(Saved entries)
(** One turn of the loop. *)
Lemma merge_step cs key i heap ms rest cs' v :
  cursors_ok cs -> heads cs ((key, i) :: heap) [] -> heap_ok ((key, i) :: heap) ->
  pop_equal key heap = (ms, rest) ->
  (forall j, ~ In j (i :: ms) -> cs' !! j = cs !! j) ->
  (forall j, In j (i :: ms) -> exists c c', cs !! j = Some c /\ cs' !! j = Some c' /\ pending c' = stream c) ->
  (forall x, In x v <-> exists j c w, In j (i :: ms) /\ cs !! j = Some c /\ current c = Some (key, w) /\ In x w) ->
  forall out, is_union (map pending cs') out -> is_union (map pending cs) ((key, sort_dedup v) :: out).
Proof.
  intros Hcs Hh Hok Hpop Hother Hms Hv out Ho.
  destruct (pop_equal_above _ _ _ _ _ Hok Hpop) as (_ & _ & Hsplit & Habove).
  assert (forall j c k fps, cs !! j = Some c -> In (k, fps) (pending c) ->
    (In j (i :: ms) /\ current c = Some (key, fps) /\ k = key) \/
    (In j (i :: ms) /\ In (k, fps) (stream c) /\ cmp key k = Lt) \/
    (~ In j (i :: ms) /\ cmp key k = Lt)) as Hcase.
  { intros j c k fps Hj Hk. destruct (pending_cases _ _ _ _ _ _ Hcs Hh Hj Hk) as (k0 & v0 & Hcur & Hin & Hor).
    apply Hsplit in Hin as [[-> Hin]|Hin]; [naive_solver|].
    destruct (in_dec Nat.eq_dec j (i :: ms)) as [Hjm|Hjm].
    - assert (In (key, j) ((key, i) :: heap)) as Hj2%Hh by (apply Hsplit; auto). destruct Hj2 as (_ & d & w & Hd & Hw).
      rewrite Hj in Hd. injection Hd as <-. rewrite Hcur in Hw. injection Hw as -> ->. naive_solver.
    - right. right. split; [done|]. apply Habove in Hin. destruct Hor as [[-> _]|[_ ?]]; [done|by eapply cmp_lt_trans]. }
  destruct (sort_dedup_spec v) as [Hsort Hsd].
  eapply is_union_cons; [exact Ho| | | |done|].
  - intros k fps. rewrite !has_pending. split.
    + intros (j & c & Hj & Hk). destruct (in_dec Nat.eq_dec j (i :: ms)) as [Hjm|Hjm].
      * destruct (Hms j Hjm) as (d & d' & Hd & Hd' & Hp). rewrite Hj in Hd'. injection Hd' as <-.
        rewrite Hp in Hk. assert (In (k, fps) (pending d)) as Hk' by (unfold pending; case_match; simpl; auto).
        split; [eauto|]. assert (In (key, j) ((key, i) :: heap)) as Hj2%Hh by (apply Hsplit; auto).
        destruct Hj2 as (_ & e & w & He & Hw). rewrite Hd in He. injection He as <-.
        destruct (Hcs _ _ Hd) as [Hs _]. unfold pending in Hs. rewrite Hw in Hs.
        apply StronglySorted_inv in Hs as [_ HF]. rewrite List.Forall_forall in HF.
        apply HF in Hk. cbn [fst] in Hk. intros ->. by apply cmp_lt_ne in Hk.
      * rewrite Hother in Hj by done. split; [eauto|].
        destruct (Hcase _ _ _ _ Hj Hk) as [[? _]|[[? _]|[_ Hlt]]]; [done..|].
        intros ->. by apply cmp_lt_ne in Hlt.
    + intros [(j & c & Hj & Hk) Hne]. destruct (Hcase _ _ _ _ Hj Hk) as [(_ & _ & ?)|[(Hjm & Hst & _)|(Hjm & _)]]; [done| |].
      * destruct (Hms j Hjm) as (d & d' & Hd & Hd' & Hp). rewrite Hj in Hd. injection Hd as <-.
        exists j, d'. by rewrite Hp.
      * exists j, c. by rewrite Hother.
  - intros k fps Hk Hne. apply has_pending in Hk as (j & c & Hj & Hk).
    destruct (Hcase _ _ _ _ Hj Hk) as [(_ & _ & ?)|[(_ & _ & ?)|(_ & ?)]]; done.
  - assert (In (key, i) ((key, i) :: heap)) as Hi%Hh by by left. destruct Hi as (_ & c & w & Hc & Hw).
    exists w. apply has_pending. exists i, c. split; [done|]. unfold pending. rewrite Hw. by left.
  - intros x. rewrite Hsd, Hv. split.
    + intros (j & c & w & Hjm & Hc & Hw & Hx). exists w. split; [|done]. apply has_pending.
      exists j, c. split; [done|]. unfold pending. rewrite Hw. by left.
    + intros (fps & Hf & Hx). apply has_pending in Hf as (j & c & Hj & Hk).
      destruct (Hcase _ _ _ _ Hj Hk) as [(Hjm & Hcur & _)|[(_ & _ & Hlt)|(_ & Hlt)]].
      * by exists j, c, fps.
      * by apply cmp_lt_ne in Hlt.
      * by apply cmp_lt_ne in Hlt.
Qed.
(** C12. A retention pass touches only what it may: in every world of the pass,
    whatever fails, the only objects missing are those of blocks whose grace had
    run out before, or, with no grace and a lease held throughout, of expired
    blocks; a dropped row has no object left; the row of a live block that is
    not expired is untouched.  A dry run does nothing at all, and without the
    lease no live block is hidden. *)
Theorem retention_pass_safe w cfg now lease sc :
  let exp := plan_reaping (list_blocks (w_catalog w)) cfg now in
  let due := list_pending_deletions (w_catalog w) now in
  let may := due ++ (if (retention_grace cfg =? 0) && match lease with LeaseAcquired f1 f2 => f1 && f2 | _ => false end
                     then exp else []) in
  let '(tr, w', evs, _) :=
    run_retention_pass uuid_str civil today path_from row_commits w cfg now lease sc in
  (forall t, In t (w' :: tr) ->
     (forall p, obj t !! p = obj w !! p \/
        (obj t !! p = None /\ exists e k, In e may /\ In k (delete_kinds (meta e)) /\ p = opath (meta e) k)) /\
     (forall u, is_Some (row w !! u) -> row t !! u = None ->
        exists e, In e may /\ uuid (meta e) = u /\ gone (meta e) t) /\
     (forall u r, row w !! u = Some r -> is_live r = true -> expired cfg now (row_to_entry u r) = false ->
        row t !! u = Some r)) /\
  (apply_deletes_flag cfg = false -> w' = w /\ tr = [] /\ evs = []) /\
  (match lease with LeaseAcquired f1 _ => f1 | _ => false end = false ->
   forall u, live (w_catalog w) u -> row w' !! u = row w !! u).
Proof.
  cbv zeta. set (exp := plan_reaping _ _ _). set (due := list_pending_deletions _ _). set (may := due ++ _).
  assert (forall e u, In e may -> uuid (meta e) = u -> forall r, row w !! u = Some r -> is_live r = true ->
    expired cfg now (row_to_entry u r) = true) as Hmay.
  { intros e u He Hu r Hr Hl. unfold may in He. apply in_app_iff in He as [He|He].
    - apply elem_of_pending_deletions in He as (u' & r' & Hr' & Hd & ->). cbn in Hu. subst u'.
      rewrite Hr in Hr'. injection Hr' as <-. unfold deletion_due, is_live in *. by destruct (c_deleted_at r).
    - destruct (_ && _) in He; [|done]. apply elem_of_plan_reaping in He as [He Hx].
      apply elem_of_list_blocks in He as (u' & r' & Hr' & _ & ->). cbn in Hu. subst u'. congruence. }
  assert (forall t, retains w cfg now may t ->
    (forall p, obj t !! p = obj w !! p \/
        (obj t !! p = None /\ exists e k, In e may /\ In k (delete_kinds (meta e)) /\ p = opath (meta e) k)) /\
    (forall u, is_Some (row w !! u) -> row t !! u = None ->
        exists e, In e may /\ uuid (meta e) = u /\ gone (meta e) t) /\
    (forall u r, row w !! u = Some r -> is_live r = true -> expired cfg now (row_to_entry u r) = false ->
        row t !! u = Some r)) as Hall.
  { intros t [Ho Hr]. split_and!; [exact Ho| |].
    - intros u [r Hu] Ht. destruct (Hr u) as [He|[[_ ?]|(? & ? & _ & ? & _)]]; [congruence|done|congruence].
    - intros u r Hu Hl Hx. destruct (Hr u) as [->|[[_ (e & He & Hue & _)]|(r0 & ? & Hr0 & _ & _ & Hin)]]; [done| |].
      + rewrite (Hmay e u He Hue r Hu Hl) in Hx. done.
      + rewrite Hu in Hr0. injection Hr0 as <-. apply elem_of_plan_reaping in Hin as [_ Hin]. congruence. }
  unfold run_retention_pass, retention_start. fold exp. destruct (apply_deletes_flag cfg); cbn [negb].
  2:{ split_and!; [|done..]. intros t [<-|[]]. apply Hall. apply reaped_retains, reaped_refl. }
  fold due. pose proof (reap_pending_deletions_spec w
    (mkRet (zlen (list_blocks (w_catalog w))) (zlen exp) (sum_of (fun e => byte_size (meta e)) exp) 0 0 0 0
       false false []) due) as Hr1.
  destruct (reap_pending_deletions _ _ _ _ _ w _ due) as [[[tr1 w1] rep1] ev1].
  assert (Forall (retains w cfg now may) (w1 :: tr1)) as Hr1'.
  { eapply Forall_impl; [exact Hr1|]. intros x Hx. eapply retains_weaken; [|by apply reaped_retains].
    intros e He. apply in_or_app. by left. }
  apply Forall_cons in Hr1 as [Hw1 _].
  assert (forall u, live (w_catalog w) u -> row w1 !! u = row w !! u) as Hlive.
  { intros u (r & Hr & Hl)%live_spec. destruct (ro_rows _ _ _ Hw1 u) as [|[_ (m & Hm & <- & _)]]; [done|].
    apply in_map_iff in Hm as (e & <- & He). assert (In e may) as He' by (apply in_or_app; by left). 
    apply elem_of_pending_deletions in He as (u & r' & Hr' & Hd & ->). cbn in Hr. rewrite Hr in Hr'. injection Hr' as <-.
    unfold deletion_due, is_live in *. by destruct (c_deleted_at r). }
  case_bool_decide as Hexp; [|destruct lease as [f1 f2| |]].
  1, 3, 4: split_and!; [intros t Ht; apply Hall; rewrite Forall_forall in Hr1'; by apply Hr1', list_elem_of_In|done|done].
  pose proof (retain_planned_spec w cfg now w1 rep1 f1 f2 sc Hw1) as Hrp. cbv zeta in Hrp. fold exp in Hrp. fold due in Hrp.
  destruct (retain_planned _ _ _ _ _ w1 rep1 exp _ _ _ _ _) as [[[[tr2 w2] rep2] ev2] r2].
  rewrite <- andb_assoc in Hrp. fold may in Hrp. destruct Hrp as [Hr2 Hf1]. split_and!; [|done|].
  - intros t Ht. apply Hall. assert (Forall (retains w cfg now may) (w2 :: tr1 ++ tr2)) as Hf.
    { apply Forall_cons in Hr1' as [_ ?], Hr2 as [? ?]. apply Forall_cons_2; [done|by apply Forall_app_2]. }
    rewrite Forall_forall in Hf. by apply Hf, list_elem_of_In.
  - intros ->. rewrite (Hf1 eq_refl). exact Hlive.
Qed.
End Reaping.

(** ** The compaction of a partition *)

Lemma stage_superseded_entry ins o t : forall c u r',
  blocks (stage_superseded c ins o t) !! u = Some r' ->
  exists r, blocks c !! u = Some r /\ row_to_entry u r' = row_to_entry u r.
Proof.
  induction ins as [|x ins IH]; intros c u r' Hr; [by exists r'|].
  change (stage_superseded c (x :: ins) o t) with
    (stage_superseded (stage_superseded_one o t c x) ins o t) in Hr.
  apply IH in Hr as (r1 & Hr1 & He). unfold stage_superseded_one in Hr1.
  destruct (x =? o); [by exists r1|]. cbn [blocks set_blocks] in Hr1.
  destruct (decide (u = x)) as [->|Hu].
  - rewrite lookup_alter_eq in Hr1. destruct (blocks c !! x) as [r|]; [|done]. injection Hr1 as <-. by exists r.
  - rewrite lookup_alter_ne in Hr1 by done. by exists r1.
Qed.

Section Compacting.
  Context (civil : Z -> option (string * string * string)) (today : string * string * string).

Lemma apply_compaction_entry now c m ins t u r' :
  u <> uuid m -> blocks (apply_compaction civil today now c m ins t).1 !! u = Some r' ->
  exists r, blocks c !! u = Some r /\ row_to_entry u r' = row_to_entry u r.
Proof.
  intros Hu. unfold apply_compaction. pose proof (insert_block_lookup civil today now c m u) as Hl.
  destruct (insert_block civil today now c m) as [c1 b]; cbn [fst] in *.
  intros (r1 & Hr1 & He)%stage_superseded_entry. rewrite Hl in Hr1.
  rewrite (bool_decide_eq_false_2 (u = uuid m)) in Hr1 by done.
  case_bool_decide; cbn in Hr1; [|by exists r1].
  destruct (blocks c !! u) as [r|]; [|done]. injection Hr1 as <-. by exists r.
Qed.

Lemma apply_compaction_live now c m ins t :
  blocks c !! uuid m = None -> has_live_descendant c (uuid m) = false -> ~ In (uuid m) (compacted_from m) ->
  live (apply_compaction civil today now c m ins t).1 (uuid m).
Proof.
  intros Hn Hd Hs. unfold apply_compaction. pose proof (insert_block_live_iff civil today now c m (uuid m)) as Hl.
  destruct (insert_block civil today now c m) as [c1 b]; cbn [fst] in *.
  apply stage_superseded_live. split; [|done]. apply Hl. split; [done|]. right. split_and!; [done..|].
  intros Hex%has_live_descendant_spec. congruence.
Qed.
End Compacting.

Section Partition.
  Context {St : Type} `{ObjectStore St} {Schema F : Type} `{EqDecision Schema} (env : MergeEnv Schema F).
  Context (row_commits : Uuid -> bool) (w : World St) (plan : PlannedMerge) (cfg : CompactConfig).
  Context (writer_id block_uuid : Uuid) (first : CatalogEntry) (rest : list CatalogEntry).
  Abbreviation opath := (object_path (me_uuid_str env) (me_civil env) (me_today env) (me_path_from env)).
  Abbreviation out := (out_path env (pm_signal plan) first rest writer_id block_uuid).
  (** The inputs are live blocks of the catalog; the output has a new UUID and
      paths of its own. *)
  Hypothesis plan_inputs : inputs plan = first :: rest.
  Hypothesis inputs_live : forall e, In e (inputs plan) -> In e (list_blocks (w_catalog w)).
  Hypothesis out_distinct : forall k k', In k out_objects -> In k' out_objects -> out k = out k' -> k = k'.
  Hypothesis out_absent : objects (w_store w) !! out "meta.json" = None.
  Hypothesis out_fresh : blocks (w_catalog w) !! block_uuid = None.
  Hypothesis out_unclaimed : has_live_descendant (w_catalog w) block_uuid = false.
  Hypothesis out_apart : forall u r k k', blocks (w_catalog w) !! u = Some r -> In k out_objects ->
    In k' (delete_kinds (meta (row_to_entry u r))) -> out k <> opath (meta (row_to_entry u r)) k'.

(** Nothing has happened to the inputs. *)
Definition inputs_intact (t : World St) : Prop :=
  w_catalog t = w_catalog w /\
  forall e k, In e (inputs plan) -> In k (delete_kinds (meta e)) ->
    objects (w_store t) !! opath (meta e) k = objects (w_store w) !! opath (meta e) k.

(** The output stands for the inputs: all its objects are there, it is live, and
    it names every input among its ancestors. *)
Definition output_stands (t : World St) : Prop :=
  live (w_catalog t) block_uuid /\
  exists m, uuid m = block_uuid /\ (forall e, In e (inputs plan) -> In (uuid (meta e)) (compacted_from m)) /\
    forall k, In k (delete_kinds m) -> is_Some (objects (w_store t) !! opath m k).

Lemma uncommitted_intact s :
  (forall p, (forall k, In k out_objects -> p <> out k) -> objects s !! p = objects (w_store w) !! p) ->
  inputs_intact (mkWorld s (w_catalog w)).
Proof.
  intros Hs. split; [done|]. intros e k He Hk. apply Hs. intros k' Hk' Heq.
  apply inputs_live, elem_of_list_blocks in He as (u & r & Hr & _ & ->). by eapply out_apart.
Qed.

Lemma safe_intact s : safe env (pm_signal plan) first rest writer_id block_uuid (w_store w) s ->
  inputs_intact (mkWorld s (w_catalog w)).
Proof. intros [[Hs _]|[Hs _]]; by apply uncommitted_intact. Qed.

● Task objective: Extract from the records above the lines from the one containing "- right. right." to the one containing "injection Hd' as <-.", both lines included, exactly as they appear and with nothing else.

● Worked solution:
    - right. right. split; [done|]. apply Habove in Hin. destruct Hor as [[-> _]|[_ ?]]; [done|by eapply cmp_lt_trans]. }
  destruct (sort_dedup_spec v) as [Hsort Hsd].
  eapply is_union_cons; [exact Ho| | | |done|].
  - intros k fps. rewrite !has_pending. split.
    + intros (j & c & Hj & Hk). destruct (in_dec Nat.eq_dec j (i :: ms)) as [Hjm|Hjm].
      * destruct (Hms j Hjm) as (d & d' & Hd & Hd' & Hp). rewrite Hj in Hd'. injection Hd' as <-.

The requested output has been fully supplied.